Therapeutic Challenges and Emerging Strategies for T674I and PTPN11 Mutations in a FIP1L1-PDGFRA-Positive Myeloproliferative Neoplasm: A Case Report.

Abstract

Myeloproliferative neoplasm (MPN) with eosinophilia associated with FIP1L1-PDGFRA is a rare eosinophilic disorder typically treated with imatinib. However, resistance due to the T674I mutation poses a significant challenge. This case presents the first reported instance of concurrent FIP1L1-PDGFRA T674I and PTPN11 (p.E76D) mutations in a 38-year-old male patient with MPN and eosinophilia. The patient initially responded to imatinib but developed resistance after ten months, leading to severe spinal cord compression caused by granulocytic sarcoma. Despite undergoing radiotherapy, chemotherapy, and allogeneic hematopoietic stem cell transplantation (allo-HSCT), the disease progressed.
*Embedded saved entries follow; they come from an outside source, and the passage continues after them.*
Lemma recon_post_spec : spec done_trading (step_recon_post ctx) (goes (λ _, done_trading)).
Proof.
  unfold step_recon_post. destruct (bool_decide _) eqn:Em; [quiet; by apply spec_go_on|]. apply bool_decide_eq_false in Em.
  eapply spec_bind; [apply spec_get|]. intros run. drop. eapply spec_then; [apply map_step_spec; intros x; by apply look_again_spec|].
  intros ps. quiet. destruct (pd_tag <$> _) as [|t l]; [|quiet; apply halt_reconciliation_spec, done_ready]. quiet.
  apply (spec_then _ _ _ _ done_trading); [apply spec_ask; [by intros c g [[[_ Ha] _] _]|done]|].
  intros [snap|e]; [|quiet; apply halt_reconciliation_spec, done_ready]. quiet.
  eapply spec_bind; [apply spec_get|]. intros run'. drop. apply (spec_bind_may _ _ _ _ (λ _, done_trading)); [apply spec_have; [done|apply _]|].
  intros bl. apply (spec_bind_may _ _ _ _ (λ _, done_trading)).
  { destruct (live ctx); [|by apply spec_go_on]. destruct (after_orders _ _); [by apply spec_go_on|apply halt_reconciliation_spec, done_ready]. }
  intros after. quiet. eapply spec_then; [apply recon_note_spec|intros []]. eapply spec_then; [apply record_recon_spec|intros []].
  destruct (is_bad _); [apply halt_reconciliation_spec, done_ready|].
  apply (spec_then _ _ _ _ done_trading); [by apply spec_modify|intros []; by apply spec_go_on].
Qed.
End facts.
(* ===== verification/Driver.v ===== *)
(** * Driver: crates/rebalancer-run/src/driver.rs

    The slots, the accounts that are due, and one tick of the service: every due account once, each under its lock, one
    memo for the tick. *)

From Stdlib Require Import ZArith Lia String Ascii.
From S2P Require Import Prelude Assoc Calls Text BTree F64 Externals Decimal DecMath Mandate Policy Broker Venue RiskState Overlay RiskStore View Recon Flatten Guard Planner Data Decision Record RunStore RunCalls RunSteps RunOrders Pipeline Service.

Local Open Scope Z_scope.

(** ** Slots *)

Definition DAILY_RUN_HOUR_UTC : Z := 0.
Definition DAILY_RUN_MINUTE_UTC : Z := 10.
Definition MARKET_HOURS_RUN_HOUR_UTC : Z := 15.
Definition MARKET_HOURS_RUN_MINUTE_UTC : Z := 0.

Definition run_slot_utc (k : SleeveKind) : Z * Z :=
  match k with
  | SleeveKind.CryptoTrend => (DAILY_RUN_HOUR_UTC, DAILY_RUN_MINUTE_UTC)
  | SleeveKind.EtfTrend | SleeveKind.EtfMomentum => (MARKET_HOURS_RUN_HOUR_UTC, MARKET_HOURS_RUN_MINUTE_UTC)
  end.

(** The order of pairs (hour, minute) *)
Definition slot_leb (a b : Z * Z) : bool := (a.1 <? b.1) || ((a.1 =? b.1) && (a.2 <=? b.2)).
Definition slot_max (a b : Z * Z) : Z * Z := if slot_leb a b then b else a.

(** The latest of the sleeves' slots; [None] without a sleeve. *)
Definition account_run_slot_utc (sleeves : list SleeveSpec) : option (Z * Z) :=
  match sleeves with
  | [] => None
  | s :: l => Some (fold_left (fun m s => slot_max m (run_slot_utc (sp_kind s))) l (run_slot_utc (sp_kind s)))
  end.

(** ** Why a due run was not attempted *)

Module DueRunError.
Inductive t := LockBusy | LockUnavailable (e : string) | NoRuntime | Panicked (message : string).
Definition display (e : t) : string :=
  match e with
  | LockBusy => "DRIVER_LOCK_BUSY: another process is already running this account"
  | LockUnavailable e => "DRIVER_LOCK_UNAVAILABLE: " +:+ e
  | NoRuntime => "DRIVER_NO_RUNTIME: no broker/data is registered for this account"
  | Panicked m => "DRIVER_PANICKED: " +:+ m
  end.
End DueRunError.
Abbreviation DueRunError := DueRunError.t.

Section driver.
Context `{ReferenceRules} `{RustDecimal, !MandateSerde, Sha256}.

Definition run_slot_on (sleeves : list SleeveSpec) (date : NaiveDate) : option DateTime :=
  let* (h, m) := account_run_slot_utc sleeves in and_hms_opt date h m 0.

(** Every kind, on every date. *)
Definition sleeve_due_on (k : SleeveKind) (_date : NaiveDate) : bool :=
  match k with SleeveKind.CryptoTrend | SleeveKind.EtfTrend | SleeveKind.EtfMomentum => true end.

(** The slot of today, if it has come. *)
Definition slot_for (sleeves : list SleeveSpec) (now : DateTime) : option DateTime :=
  let today := date_naive now in
  let* slot := run_slot_on sleeves today in
  if dt_ltb now slot then None
  else if negb (existsb (fun s => sleeve_due_on (sp_kind s) today) sleeves) then None
  else Some slot.

(** ** The due runs *)

Record RunSpec := {
  ru_account : string;
  ru_tenant : string;
  ru_scheduled_for : DateTime;
  ru_day : NaiveDate;
  ru_mode : ExecutionMode;
  ru_sleeves : list SleeveSpec;
  ru_mandate : MandateBody;
  ru_envelope : MandateEnvelope;
}.

Definition due_run (now : DateTime) (a : ActiveAccount) : option RunSpec :=
  if negb (bool_decide (env_status (aa_envelope a) = MandateStatus.Active)) || negb (plan_approved a) then None
  else
    let* at_ := slot_for (aa_sleeves a) now in
    Some {| ru_account := aa_account a; ru_tenant := aa_tenant a; ru_scheduled_for := at_; ru_day := date_naive at_;
            ru_mode := aa_mode a; ru_sleeves := aa_sleeves a; ru_mandate := aa_mandate a; ru_envelope := aa_envelope a |}.

(** [accounts]: the answer of the account source. *)
Definition find_due_runs (accounts : result string (list ActiveAccount)) (now : DateTime) : result string (list RunSpec) :=
  let? l := accounts in Ok (omap (due_run now) l).

(** ** One tick *)

Record DueOutcome := { do_spec : RunSpec; do_result : result DueRunError RunRecord }.

Variable runtimes : BTreeMap string AccountRuntime.
Variable config : RunConfig.

Definition run_context (s : RunSpec) (rt : AccountRuntime) : RunContext :=
  {| cx_account := ru_account s; cx_scheduled_for := ru_scheduled_for s; cx_day := ru_day s; cx_mode := ru_mode s;
     cx_sleeves := ru_sleeves s; cx_mandate := Some (ru_mandate s); cx_envelope := Some (ru_envelope s);
     cx_venue := rt_venue rt; cx_environment := rt_environment rt; cx_rules := rt_rules rt; cx_config := config |}.

(** A run under [catch_unwind]: the record or the panic, and the memo of the tick after it. *)
Definition attempt_run (s : RunSpec) (rt : AccountRuntime) (memo : option EvalCache)
    : prog service_call (result DueRunError RunRecord * option EvalCache) :=
  let id := ru_account s in
  prog_bind (catching id (embed (fun B c => OfRun c) (run_once (run_context s rt) memo))) (fun r =>
    Do (DropGuard id) (fun _ =>
      match r with
      | inr (r, memo) => Ret (Ok r, memo)
      | inl m => Do LeftMemo (fun memo => Ret (Err (DueRunError.Panicked m), memo))
      end)).

(** The lock is asked for before the runtime is looked up. *)
Definition run_due (s : RunSpec) (memo : option EvalCache) : prog service_call (result DueRunError RunRecord * option EvalCache) :=
  let id := ru_account s in
  Do (TryLock id) (fun locked =>
    match locked with
    | Ok false => Ret (Err DueRunError.LockBusy, memo)
    | Err e => Ret (Err (DueRunError.LockUnavailable e), memo)
    | Ok true =>
        match bt_get runtimes id with
        | None => Do (DropGuard id) (fun _ => Ret (Err DueRunError.NoRuntime, memo))
        | Some rt => attempt_run s rt memo
        end
    end).

Fixpoint run_each (due : list RunSpec) (memo : option EvalCache) : prog service_call (list DueOutcome) :=
  match due with
  | [] => Ret []
  | s :: due' =>
      prog_bind (run_due s memo) (fun x =>
        prog_bind (run_each due' x.2) (fun rest => Ret ({| do_spec := s; do_result := x.1 |} :: rest)))
  end.

Definition run_all_due (due : list RunSpec) : prog service_call (list DueOutcome) := run_each due (Some new_cache).

Record RunAllDueSummary := { ran : Z; not_attempted_count : Z }.

Definition summarize_due (l : list DueOutcome) : RunAllDueSummary :=
  let n := Z.of_nat (length (List.filter (fun o => is_some (ok (do_result o))) l)) in
  {| ran := n; not_attempted_count := Z.of_nat (length l) - n |}.
End driver.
Although full donor chimerism was achieved post-transplant, the patient relapsed shortly afterward with eosinophilia, splenomegaly, and constitutional symptoms. Further treatments, including sorafenib and decitabine, failed to control the disease, and the patient ultimately died from multiorgan failure. This case illustrates the therapeutic challenges associated with FIP1L1-PDGFRA T674I-positive eosinophilic disorder, especially when compounded by the PTPN11 mutation. Resistance to standard treatments underscores the urgent need for novel therapies to manage this rare and aggressive disease.